Say Open Sesame to a food haul

Ali Baba and 41 dishes restaurant has a rich choice for non-vegetarians

August 11, 2016 04:31 pm | Updated 04:31 pm IST - Thiruvananthapuram

Mutton Makhna rice Photo:S.Mahinsha

Mutton Makhna rice Photo:S.Mahinsha

With a name like Ali Baba and 41 dishes you expect a treasure trove of the choicest of cuisines, at a steal. It was with those high food expectations that we dropped by the newly opened multi-cuisine restaurant on the Vellayambalam-Sasthamangalam road. Given that it was fairly early in the evening and a Monday to boot, we were not expecting to wait for a table. The 140-seater restaurant is jam-packed.

It did give us ample time to take in the ambience, though. The entire space, converted from an old home, is furnished in wood, steel and glass and is well lit, spacious, clean and not stuffy at all. Understated black and white photos and wallpaper and a built in fish tank adorn the walls. The tables and chairs look comfortable, are evenly spaced and you never get the feeling of being cramped. The centre of attraction is a decked-up autorickshaw parked next to the enclosed kitchen section that’s great for kids to play act as auto drivers and for adults to take the requisite selfies. We got to wait by the auto while our table was being cleaned and it gave us the opportunity to drool at the dishes as they zoomed by from the kitchen to hungry eaters. A platterful of crispy chicken garnished with what looks like strings of pappadam; flaky porottas the size of a side dish still giving off puffs of steam; an entire stuffed chicken , a humungous falooda jammed with all sorts of cut fruits, vermicelli, tutti fruitt and ice-cream...

Finally, we’re seated and handed the menu. Of course, then you just have count the dishes listed. Do they really have 41 dishes? It’s closer to 80, actually. The cheerful waiter laughs and tells us that it’s the restaurants trial menu only. Manager Santosh Kumar chips in: “The full menu will go full steam shortly. We will be including in a greater variety of seafood, Arabic, tandoor and Ali Baba specials such as brain fry.” We’ve heard widely contrasting opinions of the food from various sources in person and online (spicy, not spicy, reheated, bland…) that we’re more than a bit sceptical about the menu.

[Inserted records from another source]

(* ===== verification/DataPath.v ===== *)
(** * The data path of the preload library

    The second half of [src/lib/socket_api.cpp].  Module [Calls]: [shm_send],
    [shm_recv] and the socket calls built on them as functions on the
    connection, run against a peer whose actions between the accesses of the
    call are given as arguments.  Module [Wake]: the futex protocol of the two
    loops as a transition system. *)

From Stdlib Require Import ZArith Lia.
From Stdlib.Init Require Import Byte.
From stdpp Require Import gmap numbers base list relations.
From S2P Require Import Prelude ShmRing ShmSegment ShmConn.

Module Calls.
Import Ring ShmConn.

(** ** Updates of a connection *)

Definition with_out (c : Conn) (r : ShmRing) (wake : Z) : Conn :=
  let s := segment c in
  mkShmConn (mkSeg (is_open s) (seg_role s) (peer_pid s) (ring_in s) r (wake_in s) wake)
    (key c) (nonblocking c) (real_fd c) (sent_eof c) (bytes_sent c) (bytes_recv c)
    (ring_full_blocks c) (ring_empty_blocks c) (notify_fd c).

Definition with_in (c : Conn) (r : ShmRing) : Conn :=
  let s := segment c in
  mkShmConn (mkSeg (is_open s) (seg_role s) (peer_pid s) r (ring_out s) (wake_in s) (wake_out s))
    (key c) (nonblocking c) (real_fd c) (sent_eof c) (bytes_sent c) (bytes_recv c)
    (ring_full_blocks c) (ring_empty_blocks c) (notify_fd c).

Definition add_counters (c : Conn) (sent recv full empty : Z) : Conn :=
  mkShmConn (segment c) (key c) (nonblocking c) (real_fd c) (sent_eof c)
    (u64 (bytes_sent c + sent)) (u64 (bytes_recv c + recv))
    (u64 (ring_full_blocks c + full)) (u64 (ring_empty_blocks c + empty)) (notify_fd c).

Section calls.
Context (kBufBytes : Z).

(** ** Sending *)

(** The peer takes bytes out of the ring, one [recv_some] per length. *)
Fixpoint peer_reads (r : ShmRing) (lens : list Z) : list byte * ShmRing :=
  match lens with
  | [] => ([], r)
  | l :: lens =>
      let '(b, r) := recv_some kBufBytes r l in
      let '(bs, r) := peer_reads r lens in (b ++ bs, r)
  end.

(** The loop of [shm_send].  [moves] are the reads of the peer before each
    turn; the loop is still running when they run out.  [took] collects what
    the peer has read.  Yielding and sleeping between turns changes nothing
    else and is part of the peer's time. *)
Fixpoint send_loop (moves : list (list Z)) (nonblock : bool) (c : Conn) (buf : list byte) (total : Z)
    (took : list byte) : option ((Z + errno) * Conn * list byte) :=
  let n := Z.of_nat (length buf) in
  if total <? n then
    match moves with
    | [] => None
    | m :: moves =>
        let '(bs, r) := peer_reads (ring_out (segment c)) m in
        let '(did, r) := send_some kBufBytes r (drop (Z.to_nat total) buf) (n - total) in
        if 0 <? did then
          send_loop moves nonblock (with_out c r (u32 (wake_out (segment c) + 1))) buf (total + did) (took ++ bs)
        else
          let c := add_counters (with_out c r (wake_out (segment c))) 0 0 1 0 in
          if nonblock then
            if 0 <? total then Some (inl total, add_counters c total 0 0 0, took ++ bs)
            else Some (inr EAGAIN, c, took ++ bs)
          else send_loop moves nonblock c buf total (took ++ bs)
    end
  else Some (inl total, add_counters c total 0 0 0, took).

(** [shm_send(c, buf, n, flags)]; [dontwait] is [flags & MSG_DONTWAIT]. *)
Definition shm_send (moves : list (list Z)) (c : Conn) (buf : list byte) (dontwait : bool)
    : option ((Z + errno) * Conn * list byte) :=
  match buf with
  | [] => Some (inl 0, c, [])
  | _ => send_loop moves (nonblocking c || dontwait) c buf 0 []
  end.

Save for some common items such soups and breads, there are precisely three things on the trial menu for vegetarians – Gulabi veg sheek kebab, Dil kush paneer kebab and vegetable biriyani. The non-vegetarians, on the other hand, can have a field day with choices, under varied labels such as Thalassery specials, Thalassery breads, Thalassery Dum Biriyanis, Indian non vegetarian starters and main courses. We decide to give the Chinese dishes a go. Ali Baba didn’t make it to China, did he? We were tempted to but, especially when the couple in the next table began happily tucking into beef chilli, shredded lamb in hot pepper sauce and Shanghai Fried rice and the like.

From the waiter we learn that the crispy chicken dish is a starter, what’s known as Alibaba Fried Chicken, “an Alibaba special, a must have.” It turns out to be a generous portion of melt-in-the-mouth fried chicken marinated in flavourful mild spices. It’s easily our dish of the day, though we still don’t get the point of the pappadom garnish other than it’s a novelty. The stuffed chicken, meanwhile, is Kozhi Nirachu Porichathu. That evening the service was rather quick, leaving us barely enough time to finish the soup, Ghost Yakhini Shorba (a bit underwhelming) and the starter before the mains arrived. We’d chosen Thenga pathiri, Ari oroti, and Ari dosa from the Thalassery bread section and they made for good accompaniments with the very Malabari mains.

Our favourites of the lot were Kakkam beef (a spicy, rather piquant beef curry), Meen mulakittathu (red hot spicy neymeen) and Koonthal Vattichathu (squid roast). Another highlight was the Alibaba Special Konjan choru, which is somewhere between a biriyani and fried rice in consistency and packed with plump prawns. The portions of all the dishes were of good size, just enough for us to wipe our plates clean.

The boss has raved about the fruit salad with ice-cream saying that it’s among the best in town but from the beginning we’d been eyeing the falooda, even though there was just no space in the stomach for one full one. Our waiter again came to our rescue, suggesting a ‘half’ portion of the Alibaba Special falooda. What a sweet, delightful, filling way to end the meal.

Pocket guide: Meal for two would cost about Rs.1,000

Taste guide: Alibaba Fried Chicken, Konjan Choru and Falooda

The restaurant also has a snack shop, Khoja, where you can get a variety of Malabar snacks and juices.